In the entries below, find the line with "(** ** The effect of an operation *)" and the line with "Definition request_handle (request". Reproduce those two lines and every line between them exactly, and nothing more.

══════

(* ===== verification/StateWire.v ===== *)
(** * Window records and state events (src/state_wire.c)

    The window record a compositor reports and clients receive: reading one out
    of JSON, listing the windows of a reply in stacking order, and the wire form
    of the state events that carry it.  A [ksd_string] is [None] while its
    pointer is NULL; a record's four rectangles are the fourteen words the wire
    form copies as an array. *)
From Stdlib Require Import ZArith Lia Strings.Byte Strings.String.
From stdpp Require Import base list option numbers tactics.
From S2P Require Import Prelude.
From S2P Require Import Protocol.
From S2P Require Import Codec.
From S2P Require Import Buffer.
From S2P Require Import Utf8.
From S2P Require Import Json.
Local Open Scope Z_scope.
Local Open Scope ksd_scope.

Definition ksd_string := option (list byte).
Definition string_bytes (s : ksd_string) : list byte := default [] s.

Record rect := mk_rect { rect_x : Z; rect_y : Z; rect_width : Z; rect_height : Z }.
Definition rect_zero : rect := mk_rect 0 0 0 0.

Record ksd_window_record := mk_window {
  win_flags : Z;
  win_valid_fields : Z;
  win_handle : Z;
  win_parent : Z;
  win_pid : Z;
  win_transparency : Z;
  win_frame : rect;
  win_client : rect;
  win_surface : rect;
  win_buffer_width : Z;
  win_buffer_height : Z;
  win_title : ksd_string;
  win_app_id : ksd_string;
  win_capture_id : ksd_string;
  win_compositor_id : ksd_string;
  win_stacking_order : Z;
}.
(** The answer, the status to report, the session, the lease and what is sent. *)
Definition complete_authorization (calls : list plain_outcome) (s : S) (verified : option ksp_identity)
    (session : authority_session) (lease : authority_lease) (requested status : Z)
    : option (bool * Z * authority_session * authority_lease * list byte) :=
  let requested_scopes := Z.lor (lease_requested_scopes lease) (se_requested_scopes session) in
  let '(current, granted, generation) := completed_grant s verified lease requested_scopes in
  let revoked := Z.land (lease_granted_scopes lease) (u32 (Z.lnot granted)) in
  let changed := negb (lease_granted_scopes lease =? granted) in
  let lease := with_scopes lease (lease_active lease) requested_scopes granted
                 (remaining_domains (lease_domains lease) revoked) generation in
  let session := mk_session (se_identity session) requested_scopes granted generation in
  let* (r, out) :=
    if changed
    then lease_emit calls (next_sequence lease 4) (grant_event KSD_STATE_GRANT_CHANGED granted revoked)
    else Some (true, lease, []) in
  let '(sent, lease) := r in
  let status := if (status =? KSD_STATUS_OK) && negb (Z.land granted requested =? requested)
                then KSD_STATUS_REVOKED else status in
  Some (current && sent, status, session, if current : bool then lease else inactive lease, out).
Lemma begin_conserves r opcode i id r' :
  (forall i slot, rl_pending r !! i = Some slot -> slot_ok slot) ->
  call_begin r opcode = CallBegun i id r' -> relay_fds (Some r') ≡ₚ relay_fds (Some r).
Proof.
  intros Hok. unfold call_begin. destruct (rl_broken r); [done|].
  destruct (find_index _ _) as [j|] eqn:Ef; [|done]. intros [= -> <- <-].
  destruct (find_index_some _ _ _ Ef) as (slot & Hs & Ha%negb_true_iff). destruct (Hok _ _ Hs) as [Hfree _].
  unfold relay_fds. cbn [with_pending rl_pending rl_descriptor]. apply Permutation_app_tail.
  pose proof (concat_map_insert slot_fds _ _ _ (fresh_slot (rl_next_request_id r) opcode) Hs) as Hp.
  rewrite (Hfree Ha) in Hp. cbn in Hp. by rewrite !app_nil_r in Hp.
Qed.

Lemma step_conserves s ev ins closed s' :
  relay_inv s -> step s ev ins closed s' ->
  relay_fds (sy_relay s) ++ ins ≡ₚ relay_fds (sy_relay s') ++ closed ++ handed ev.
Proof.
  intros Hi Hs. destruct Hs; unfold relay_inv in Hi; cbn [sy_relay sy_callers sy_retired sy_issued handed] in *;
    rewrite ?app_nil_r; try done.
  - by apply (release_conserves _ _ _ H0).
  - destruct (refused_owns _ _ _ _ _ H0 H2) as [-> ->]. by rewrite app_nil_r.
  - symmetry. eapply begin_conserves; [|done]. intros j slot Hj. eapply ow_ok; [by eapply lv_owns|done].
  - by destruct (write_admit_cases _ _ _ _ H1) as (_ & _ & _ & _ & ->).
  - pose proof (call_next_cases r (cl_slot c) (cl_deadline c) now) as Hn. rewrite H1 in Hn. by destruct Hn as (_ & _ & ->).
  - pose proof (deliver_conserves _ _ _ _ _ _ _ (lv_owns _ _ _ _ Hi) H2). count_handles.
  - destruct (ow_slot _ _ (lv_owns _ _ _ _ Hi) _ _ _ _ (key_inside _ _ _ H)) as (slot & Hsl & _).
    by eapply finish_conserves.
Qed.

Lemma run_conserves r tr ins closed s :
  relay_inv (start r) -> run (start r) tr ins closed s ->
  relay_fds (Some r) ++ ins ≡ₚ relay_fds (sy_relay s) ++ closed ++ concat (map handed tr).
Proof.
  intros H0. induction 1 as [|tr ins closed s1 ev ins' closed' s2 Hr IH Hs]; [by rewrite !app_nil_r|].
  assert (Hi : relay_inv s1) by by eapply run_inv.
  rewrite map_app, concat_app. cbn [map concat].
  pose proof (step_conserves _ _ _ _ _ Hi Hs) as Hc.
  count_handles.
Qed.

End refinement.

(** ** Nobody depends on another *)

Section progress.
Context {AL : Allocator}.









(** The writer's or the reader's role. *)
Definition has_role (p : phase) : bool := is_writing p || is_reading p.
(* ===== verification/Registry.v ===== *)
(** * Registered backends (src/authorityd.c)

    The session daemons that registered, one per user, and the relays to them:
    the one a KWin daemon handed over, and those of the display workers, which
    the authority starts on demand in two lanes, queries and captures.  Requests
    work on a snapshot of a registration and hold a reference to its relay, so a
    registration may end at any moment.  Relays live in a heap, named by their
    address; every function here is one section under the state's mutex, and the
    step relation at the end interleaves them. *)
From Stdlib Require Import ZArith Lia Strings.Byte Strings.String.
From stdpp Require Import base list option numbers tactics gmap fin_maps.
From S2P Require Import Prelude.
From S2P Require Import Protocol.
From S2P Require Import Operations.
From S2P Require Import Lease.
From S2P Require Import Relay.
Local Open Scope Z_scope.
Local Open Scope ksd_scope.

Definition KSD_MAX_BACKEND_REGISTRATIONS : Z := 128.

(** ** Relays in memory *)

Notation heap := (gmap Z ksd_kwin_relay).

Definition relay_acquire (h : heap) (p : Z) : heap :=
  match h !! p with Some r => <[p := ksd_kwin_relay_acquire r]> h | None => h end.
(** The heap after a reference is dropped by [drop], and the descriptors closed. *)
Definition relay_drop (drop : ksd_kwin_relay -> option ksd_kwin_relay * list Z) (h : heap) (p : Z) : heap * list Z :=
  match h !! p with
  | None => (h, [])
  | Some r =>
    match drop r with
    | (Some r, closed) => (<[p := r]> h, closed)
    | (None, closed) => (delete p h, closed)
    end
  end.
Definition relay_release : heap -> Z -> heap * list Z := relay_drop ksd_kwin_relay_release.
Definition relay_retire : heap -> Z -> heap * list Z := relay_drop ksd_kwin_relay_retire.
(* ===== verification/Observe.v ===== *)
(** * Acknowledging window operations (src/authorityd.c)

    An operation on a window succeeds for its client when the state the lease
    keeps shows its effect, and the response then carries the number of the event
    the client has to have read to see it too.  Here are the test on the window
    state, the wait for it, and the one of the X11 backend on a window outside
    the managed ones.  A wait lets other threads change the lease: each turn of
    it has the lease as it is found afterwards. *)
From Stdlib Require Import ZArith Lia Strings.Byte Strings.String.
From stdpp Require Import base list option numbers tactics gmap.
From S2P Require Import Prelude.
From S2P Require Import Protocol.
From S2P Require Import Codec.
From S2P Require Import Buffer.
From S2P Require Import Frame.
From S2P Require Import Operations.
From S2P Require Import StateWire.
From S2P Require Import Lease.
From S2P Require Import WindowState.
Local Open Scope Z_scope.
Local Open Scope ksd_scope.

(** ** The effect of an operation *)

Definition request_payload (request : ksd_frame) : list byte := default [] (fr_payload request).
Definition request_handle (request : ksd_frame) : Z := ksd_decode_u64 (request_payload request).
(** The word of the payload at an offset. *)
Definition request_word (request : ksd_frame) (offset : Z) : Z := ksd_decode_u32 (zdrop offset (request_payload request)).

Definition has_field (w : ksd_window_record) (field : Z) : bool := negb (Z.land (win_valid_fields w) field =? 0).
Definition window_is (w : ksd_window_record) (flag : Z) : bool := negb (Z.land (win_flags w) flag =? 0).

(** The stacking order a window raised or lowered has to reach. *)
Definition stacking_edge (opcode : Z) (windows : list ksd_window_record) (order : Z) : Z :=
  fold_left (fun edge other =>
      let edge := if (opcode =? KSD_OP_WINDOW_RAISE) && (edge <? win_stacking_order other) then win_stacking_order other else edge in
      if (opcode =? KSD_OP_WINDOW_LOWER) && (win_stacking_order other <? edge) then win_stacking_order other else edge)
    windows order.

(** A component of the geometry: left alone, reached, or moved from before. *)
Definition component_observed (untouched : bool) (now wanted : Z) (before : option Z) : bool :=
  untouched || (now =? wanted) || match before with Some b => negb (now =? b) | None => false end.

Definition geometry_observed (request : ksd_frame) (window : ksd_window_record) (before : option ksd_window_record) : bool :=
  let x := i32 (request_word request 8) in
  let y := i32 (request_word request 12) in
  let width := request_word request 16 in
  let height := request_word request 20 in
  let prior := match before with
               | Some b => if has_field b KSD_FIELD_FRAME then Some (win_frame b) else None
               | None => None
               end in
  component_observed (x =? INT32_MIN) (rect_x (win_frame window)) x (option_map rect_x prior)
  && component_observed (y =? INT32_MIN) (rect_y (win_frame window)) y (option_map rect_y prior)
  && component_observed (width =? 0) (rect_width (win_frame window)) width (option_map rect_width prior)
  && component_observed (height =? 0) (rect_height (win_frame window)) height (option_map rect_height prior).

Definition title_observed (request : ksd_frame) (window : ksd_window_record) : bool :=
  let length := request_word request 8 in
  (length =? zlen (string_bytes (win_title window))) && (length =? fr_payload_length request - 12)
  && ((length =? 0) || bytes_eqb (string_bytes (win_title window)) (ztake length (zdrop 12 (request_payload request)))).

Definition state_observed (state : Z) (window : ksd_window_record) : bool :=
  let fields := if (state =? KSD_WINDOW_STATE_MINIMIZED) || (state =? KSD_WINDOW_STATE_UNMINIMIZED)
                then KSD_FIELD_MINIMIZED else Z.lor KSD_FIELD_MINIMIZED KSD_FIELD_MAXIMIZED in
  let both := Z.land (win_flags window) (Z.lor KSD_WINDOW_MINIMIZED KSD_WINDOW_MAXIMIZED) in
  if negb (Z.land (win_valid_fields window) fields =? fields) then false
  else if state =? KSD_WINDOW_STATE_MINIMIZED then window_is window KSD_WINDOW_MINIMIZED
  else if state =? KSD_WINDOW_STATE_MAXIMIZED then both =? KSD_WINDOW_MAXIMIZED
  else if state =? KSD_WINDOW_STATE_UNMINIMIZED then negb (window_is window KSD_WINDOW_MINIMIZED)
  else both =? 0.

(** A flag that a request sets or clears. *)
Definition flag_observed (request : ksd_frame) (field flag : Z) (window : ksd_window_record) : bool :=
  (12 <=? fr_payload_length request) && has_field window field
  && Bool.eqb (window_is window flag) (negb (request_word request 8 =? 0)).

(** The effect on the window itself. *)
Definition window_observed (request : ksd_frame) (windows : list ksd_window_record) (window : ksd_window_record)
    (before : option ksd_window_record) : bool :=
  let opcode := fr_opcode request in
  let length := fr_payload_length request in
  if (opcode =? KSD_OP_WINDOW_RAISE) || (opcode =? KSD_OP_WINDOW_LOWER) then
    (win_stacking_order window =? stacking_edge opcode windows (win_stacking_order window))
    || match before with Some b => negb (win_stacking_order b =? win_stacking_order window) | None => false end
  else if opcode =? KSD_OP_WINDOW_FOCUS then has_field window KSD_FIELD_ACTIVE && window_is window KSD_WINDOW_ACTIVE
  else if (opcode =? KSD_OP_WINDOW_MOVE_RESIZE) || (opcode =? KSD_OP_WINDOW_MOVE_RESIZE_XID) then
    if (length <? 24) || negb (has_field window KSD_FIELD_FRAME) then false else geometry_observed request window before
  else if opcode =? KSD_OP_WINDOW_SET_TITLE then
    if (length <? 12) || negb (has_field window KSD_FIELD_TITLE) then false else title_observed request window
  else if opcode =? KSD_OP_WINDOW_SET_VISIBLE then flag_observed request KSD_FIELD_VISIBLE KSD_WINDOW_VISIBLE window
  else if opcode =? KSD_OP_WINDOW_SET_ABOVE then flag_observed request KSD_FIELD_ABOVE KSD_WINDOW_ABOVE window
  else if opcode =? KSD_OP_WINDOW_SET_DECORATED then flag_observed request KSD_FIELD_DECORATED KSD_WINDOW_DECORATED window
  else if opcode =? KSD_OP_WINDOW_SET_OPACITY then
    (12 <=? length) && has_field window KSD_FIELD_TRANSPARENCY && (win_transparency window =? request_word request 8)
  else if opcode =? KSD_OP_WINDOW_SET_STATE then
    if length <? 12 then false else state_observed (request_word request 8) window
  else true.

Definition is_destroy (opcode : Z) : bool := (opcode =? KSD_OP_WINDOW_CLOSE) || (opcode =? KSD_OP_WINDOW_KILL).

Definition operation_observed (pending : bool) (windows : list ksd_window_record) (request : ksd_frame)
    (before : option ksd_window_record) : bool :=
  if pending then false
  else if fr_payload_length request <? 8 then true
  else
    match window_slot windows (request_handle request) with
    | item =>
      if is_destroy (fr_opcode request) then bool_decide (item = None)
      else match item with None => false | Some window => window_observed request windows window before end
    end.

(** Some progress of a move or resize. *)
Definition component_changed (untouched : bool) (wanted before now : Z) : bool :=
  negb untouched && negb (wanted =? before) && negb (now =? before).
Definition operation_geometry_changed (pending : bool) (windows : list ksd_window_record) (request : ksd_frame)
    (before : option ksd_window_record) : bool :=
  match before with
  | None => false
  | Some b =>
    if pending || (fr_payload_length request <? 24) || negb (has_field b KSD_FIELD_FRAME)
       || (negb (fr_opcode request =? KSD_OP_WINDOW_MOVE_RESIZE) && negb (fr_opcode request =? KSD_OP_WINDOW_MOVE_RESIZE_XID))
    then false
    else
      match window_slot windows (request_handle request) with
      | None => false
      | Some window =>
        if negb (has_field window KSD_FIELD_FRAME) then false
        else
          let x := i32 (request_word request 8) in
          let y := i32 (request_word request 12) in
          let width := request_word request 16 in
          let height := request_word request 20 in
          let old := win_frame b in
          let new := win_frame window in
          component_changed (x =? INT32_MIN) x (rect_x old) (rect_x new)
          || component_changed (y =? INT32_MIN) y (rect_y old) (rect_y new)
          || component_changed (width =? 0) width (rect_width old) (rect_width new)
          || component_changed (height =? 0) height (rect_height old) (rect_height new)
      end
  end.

══════

__SOLVED PROBLEM__:
(** ** The effect of an operation *)

Definition request_payload (request : ksd_frame) : list byte := default [] (fr_payload request).
Definition request_handle (request : ksd_frame) : Z := ksd_decode_u64 (request_payload request).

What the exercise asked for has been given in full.